The issue of mail-in voting resulted in surprisingly divergent stances between the Republican State governor, Mike DeWine, and the head of his own party currently in the White House, Donald Trump. Unable, as is often the case, to resist the temptation of turning the debate into a partisan one, the latter scathingly criticized the process (although he himself used it in Florida where he is registered) before associating it, in serious accusations, to voting fraud on behalf of the Democratic Party. 

Donald Trump's Tweet about mail-in voting.
Donald Trump's Tweet about mail-in voting.

While the pandemic has only worsened the many social and economic divides already preexisting in our societies, this is one, within the Republican Party, no one had seen coming. 

 

Despite overall sympathy for Trump – incidentally, it was in Cleveland during the 2016 Republican National Convention that the Trump-Pence ticket officially started the last chunk of the presidential race – the state of Ohio seemed to have suddenly socially distanced itself from the president.

 

Governor DeWine had already brought attention to himself when he decided very early on to cancel two campaign rallies for Democratic candidates Biden and Sanders, who had planned on coming to Cleveland on March 10 ahead of Election Day.

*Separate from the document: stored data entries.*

(** The outcomes of a new connection. *)
Definition connection_ok hs b i (p : ConnectionPeerEntry) (r : result AddressBookError ()) b' : Prop :=
  match r with
  | Ok _ =>
      connected_peers b' = <[i := p]> (connected_peers b) /\ connected_peers b !! i = None /\ known_banned i b = false /\
      banned_peers b' = banned_peers b /\ gray_list b' = gray_list b /\
      (forall a, c_addr p = Some a -> a ∈ anchor_list b' /\ is_Some (get a (white_list b')) /\
         ((length (PeerList.peers (white_list b')) <= max_white_list_length (cfg b))%nat \/ forall x, is_Some (get x (white_list b')) -> x ∈ anchor_list b'))
  | Err PeerAlreadyConnected => b' = b /\ is_Some (connected_peers b !! i)
  | Err PeerIsBanned => b' = b /\ known_banned i b = true
  | Err PeersDataChanged => b' = note_ban_id i b /\ seed_changed b p
  | _ => False
  end.

Lemma note_ban_id_inv strict hs b i : book_inv strict hs b -> book_inv false hs (note_ban_id i b).
Proof.
  intros []. destruct i as [a|u]; cbn; [|by split; auto; naive_solver].
  split; cbn; auto.
  - intros x Hx. destruct (inv_connected0 x Hx) as (s & Hs & Hin). destruct (decide (ban_id a = ban_id x)) as [Heq|].
    + rewrite Heq, Hs, lookup_insert_eq. eexists. split; [done|]. cbn. set_solver.
    + rewrite lookup_insert_ne by done. eauto.
  - intros k s x. rewrite lookup_insert_Some. intros [[<- <-]|[_ Hs]] Hx; (split; [|done]).
    + apply elem_of_union in Hx as [Hx| ->%elem_of_singleton]; [|done].
      destruct (connected_peers_ban_id b !! ban_id a) as [s'|] eqn:Hs'; [by apply (inv_by_ban_id0 _ s' x)|by apply elem_of_empty in Hx].
    + by apply (inv_by_ban_id0 k s x).
Qed.

Lemma handle_new_connection_spec strict hs b i p :
  book_inv strict hs b -> Pruning.wf (c_pruning_seed p) -> reachable_host i p ->
  exists r b', handle_new_connection i p b = (r, b') /\ connection_ok hs b i p r b' /\
    book_inv (strict && no_change r) hs b'.
Proof.
  intros Hinv Hs Hr. unfold handle_new_connection.
  case_bool_decide as Hc.
  { eexists _, _. split; [done|]. split; [done|]. by rewrite andb_true_r. }
  destruct (known_banned i b) eqn:Hk.
  { eexists _, _. split; [done|]. split; [done|]. by rewrite andb_true_r. }
  pose proof (note_ban_id_inv strict hs b i Hinv) as Hi1. pose proof (note_reachable_spec (note_ban_id i b) p (inv_white _ _ _ Hi1) Hs) as Hn.
  destruct (note_reachable p (note_ban_id i b)) as [b2|e|]; [|destruct Hn as [-> Hn]|done].
  2: { eexists _, _. split; [done|]. split; [split; [done|]; by destruct i|]. by rewrite andb_false_r. }
  destruct Hn as (w & an & -> & Hw & Hsub & Han). eexists _, _. split; [done|].
  assert (Hconn : connected_peers (note_ban_id i b) = connected_peers b) by by destruct i.
  assert (Hban : banned_peers (note_ban_id i b) = banned_peers b) by by destruct i.
  assert (Hgray : gray_list (note_ban_id i b) = gray_list b) by by destruct i.
  assert (Hcfg : cfg (note_ban_id i b) = cfg b) by by destruct i.
  assert (Hwhite : white_list (note_ban_id i b) = white_list b) by by destruct i.
  assert (Hnone : connected_peers b !! i = None) by by apply eq_None_not_Some.
  split.
  { cbn. rewrite Hconn, Hban, Hgray. split_and!; [done..|]. rewrite Hcfg in Han. done. }
  rewrite andb_true_r.
  destruct Hi1 as [_ Hg1 _ Hgb1 Hc1 Hb1 Hcl1 Hq1]. split; cbn; [done|done| |exact Hgb1| | | |exact Hq1].
  - rewrite Hban. intros a [Hg|Ha]%Hsub; [rewrite Hwhite in Hg; by apply (inv_white_ban _ _ _ Hinv)|].
    destruct (Hr a Ha) as (a' & -> & <-). cbn in Hk. apply bool_decide_eq_false in Hk. by apply eq_None_not_Some.
  - intros a. rewrite lookup_insert_is_Some. intros [->|[_ Ha]]; [|by apply Hc1].
    cbn. eexists. split; [apply lookup_insert_eq|]. set_solver.
  - intros k s a Hks Ha. split; [by apply (Hb1 k s a)|]. intros Hst. rewrite lookup_insert_is_Some.
    destruct (decide (i = KnownAddr a)) as [->|Hne]; [by left|]. right. split; [done|]. rewrite Hconn.
    destruct i as [a0|u]; cbn in Hks; [|by apply (inv_by_ban_id _ _ _ Hinv k s a)].
    apply lookup_insert_Some in Hks as [[<- <-]|[_ Hks]]; [|by apply (inv_by_ban_id _ _ _ Hinv k s a)].
    apply elem_of_union in Ha as [Ha|Ha%elem_of_singleton]; [|by subst].
    destruct (connected_peers_ban_id b !! ban_id a0) as [s'|] eqn:Hs'; [by apply (inv_by_ban_id _ _ _ Hinv (ban_id a0) s' a)|by apply elem_of_empty in Ha].
  - intros a q. rewrite lookup_insert_Some. intros [[-> <-]|[_ Hq]]; [|by apply Hcl1].
    rewrite Hban. cbn in Hk. apply bool_decide_eq_false in Hk. done.
Qed.
Lemma reverse_blocks_spec v n old :
  votes_inv v -> 0 <= len (vote_list old) <= n -> n <= len (vote_list v) ->
  exists v', reverse_blocks v n old = Ok v' /\ votes_inv v' /\ window_size v' = window_size v /\
    vote_list v' = vote_list old ++ take (Z.to_nat (len (vote_list v) - n)) (vote_list v).
Proof.
  intros [Hc Hw] Ho Hn. unfold reverse_blocks. rewrite (proj2 (Z.leb_le (len (vote_list old)) n)) by lia. cbn [rassert mbind result_bind].
  rewrite wrap_small by zlia. rewrite (proj2 (Z.leb_le _ _)) by lia. cbn [rassert mbind result_bind].
  set (k := Z.to_nat (len (vote_list v) - n)).
  assert (len (take k (vote_list v)) = len (vote_list v) - n) as Ht.
  { unfold len in *. rewrite length_take. unfold k, len. lia. }
  destruct (counted_incr_all (foldl (fun vs hf => vote_decr hf vs) (votes v) (drop k (vote_list v)))
    (take k (vote_list v)) (vote_list old)) as (vs' & E & Hc').
  - apply counted_decr_all.
    + rewrite Permutation_app_comm. by rewrite take_drop.
    + rewrite len_app, Z.add_comm, <- len_app, take_drop. lia.
  - lia.
  - rewrite E. eexists. split_and!; [done| |done|done]. split; cbn; [done|]. rewrite len_app. lia.
Qed.

(** ** Votes are cumulative *)
Fixpoint Zsum (l : list Z) : Z := match l with [] => 0 | x :: l => x + Zsum l end.

Lemma Zsum_nonneg l : Forall (fun x => 0 <= x) l -> 0 <= Zsum l.
Proof. induction 1; cbn; lia. Qed.

Lemma foldl_wrap_sum l a :
  0 <= a -> Forall (fun x => 0 <= x) l -> a + Zsum l < 2 ^ 64 -> foldl (fun a n => a +! n) a l = a + Zsum l.
Proof.
  intros Ha Hl. revert a Ha. induction Hl as [|x l Hx Hl IH]; intros a Ha Hb; cbn in *; [lia|].
  pose proof (Zsum_nonneg l Hl). rewrite wrap_small by zlia. rewrite IH by lia. lia.
Qed.

Lemma sum_counts (vs : list HardFork) l :
  NoDup vs -> Zsum (map (fun x => count x l) vs) = len (filter (fun x => x ∈ vs) l).
Proof.
  intros Hnd. induction l as [|y l IH].
  { change (len (filter _ [])) with 0. clear Hnd. induction vs as [|x vs IHv]; cbn in *; [done|].
    by rewrite IHv. }
  rewrite filter_cons.
  assert (Zsum (map (fun x => count x (y :: l)) vs)
    = (if decide (y ∈ vs) then 1 else 0) + Zsum (map (fun x => count x l) vs)) as ->.
  { clear IH. induction Hnd as [|x vs Hx Hnd IHv]; [by rewrite decide_False by set_solver|].
    cbn [map Zsum]. rewrite IHv, count_cons.
    destruct (decide (y = x)) as [->|Hne].
    - rewrite (decide_False (P := x ∈ vs)), decide_True by set_solver. lia.
    - destruct (decide (y ∈ vs)); [rewrite decide_True by set_solver|rewrite decide_False by set_solver]; lia. }
  rewrite IH. unfold len. destruct (decide (y ∈ vs)); cbn [length]; lia.
Qed.

Lemma votes_eq_counts vs l : counted vs l -> vs = map (fun x => count x l) VARIANTS.
Proof.
  intros [Hl Hc]. do 16 (destruct vs as [|? vs]; [done|]). destruct vs; [|done].
  cbn [map VARIANTS].
  do 16 (apply f_equal2; [apply (inj Some); rewrite <- Hc; reflexivity|]). reflexivity.
Qed.

Lemma votes_for_hf_count v hf :
  votes_inv v -> votes_for_hf v hf = len (filter (fun x => as_u8 hf <= as_u8 x) (vote_list v)).
Proof.
  intros [Hc Hw]. unfold votes_for_hf. rewrite (votes_eq_counts _ _ Hc), skipn_map.
  change (skipn (hf_idx hf) VARIANTS) with (drop (hf_idx hf) VARIANTS).
  assert (NoDup (drop (hf_idx hf) VARIANTS)) as Hnd.
  { apply (bool_decide_unpack _). by destruct hf. }
  rewrite foldl_wrap_sum, sum_counts; [|done|lia|..].
  - rewrite Z.add_0_l. do 2 f_equal. apply list_filter_iff. intros x.
    rewrite <- (bool_decide_spec (x ∈ drop (hf_idx hf) VARIANTS)),
      <- (bool_decide_spec (as_u8 hf <= as_u8 x)).
    by destruct hf, x.
  - apply Forall_map, Forall_forall. intros x _. apply count_bound.
  - rewrite sum_counts by done. unfold len in *.
    pose proof (length_filter (fun x => x ∈ drop (hf_idx hf) VARIANTS) (vote_list v)). zlia.
Qed.

(** ** Activation *)
Section activation.
Context (v : HFVotes) (h w : Z) (info : HFsInfo).

Lemma current_fork_n_spec n cur :
  16 - as_u8 cur <= Z.of_nat n ->
  let r := current_fork_n n v cur h w info in
  as_u8 cur <= as_u8 r /\
  (forall f, as_u8 cur < as_u8 f <= as_u8 r -> activates v h w info f = true) /\
  (forall f, as_u8 f = as_u8 r + 1 -> activates v h w info f = false).
Proof.
  revert cur. induction n as [|n IH]; intros cur Hn; cbn [current_fork_n].
  { split_and!; [done|lia|]. intros f Hf. pose proof (as_u8_range f). lia. }
  destruct (next_fork cur) as [nf|] eqn:E.
  - apply next_fork_succ in E. destruct (activates v h w info nf) eqn:Ea.
    + destruct (IH nf) as (H1 & H2 & H3); [lia|]. split_and!; [lia| |done].
      intros f Hf. destruct (decide (f = nf)) as [->|Hne]; [done|]. apply H2.
      assert (as_u8 f <> as_u8 nf) by (intros Hx; apply Hne, as_u8_inj, Hx). lia.
    + split_and!; [lia|lia|]. intros f Hf. rewrite <- E in Hf. apply as_u8_inj in Hf. by subst f.
  - apply next_fork_None in E as ->. cbn. split_and!; [lia|lia|].
    intros f Hf. pose proof (as_u8_range f). lia.
Qed.
End activation.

He was then one of the country’s first governors to order the closing of polls and demand the primaries be postponed. Other measures implemented to contain the pandemic in the state, in stark contrast from the president’s overall attitude, led to unprecedented demonstrations in the state capital, Columbus. Anti-lockdown demonstrators gathered in front of the statehouse, this time not to protest against a Democratic executive, as was the case in the neighboring state of Michigan, but a Republican one, despite the latter having been supported by Trump in person during his own 2018 gubernatorial campaign. 

 

The case of Ohio and DeWine’s leadership, especially regarding voting, is therefore puzzling and raises several questions. Should it be understood as a nationwide exception, perhaps some sort of temporary estrangement? Or does it reveal more profound cracks within the Party?

 

Although it is still too early to assess how much COVID-19 might have shaking up the current Party unity, and more broadly, the US national political landscape, the latest developments in Ohio are nevertheless not very encouraging. In a state where gerrymandering and electoral roll purges have been rampant, mail-in voting has inevitably become a new vehicle for partisan battles regarding voting access, all the more so after the chaotic experience the state primaries turned out to be.

 

Ahead of the November presidential election, a bill was recently introduced by a Republican representative in the Republican-controlled state legislature. It lays out several recommendations on the potential carrying out of elections almost exclusively by mail in the event of another public health emergency. The bill is harshly criticized by some Ohio Democratic Congressional representatives and organizations, who fear that, if implemented, the legislation will have detrimental effects on voter turnout and the fairness of the election process. They see it most specifically as another attempt by Republicans, similar to previous initiatives throughout the state and at various levels of governance, to deter poorer, and therefore Democratic voters from taking part in the election if they were to be held through the proposed « backup » plan.

 

In the end, the issue of electoral fraud, although very often discussed when it comes to mail-in voting, is not always relevant and hides underlying dynamics. Besides, as the case of Ohio shows, and despite the President’s accusations, Republicans have successfully managed to take advantage of the new sanitary constraints to maintain control over the voting process and keep it in line with their own electoral interests. 

 

After many unexpected turnarounds due to the pandemic, it seems that the “post-COVID world”, in this Midwestern state, will not be so different from the one we knew beforehand.


Marion Marchet is a PhD student in US studies at the Sorbonne University's research center Histoire et dynamique des espaces anglophones (HDEA). She is currently a Fulbright visiting research student at Cleveland State University's College of Urban Affairs. She received the Institut des Amériques' 2019 IdA-Fulbright Prize.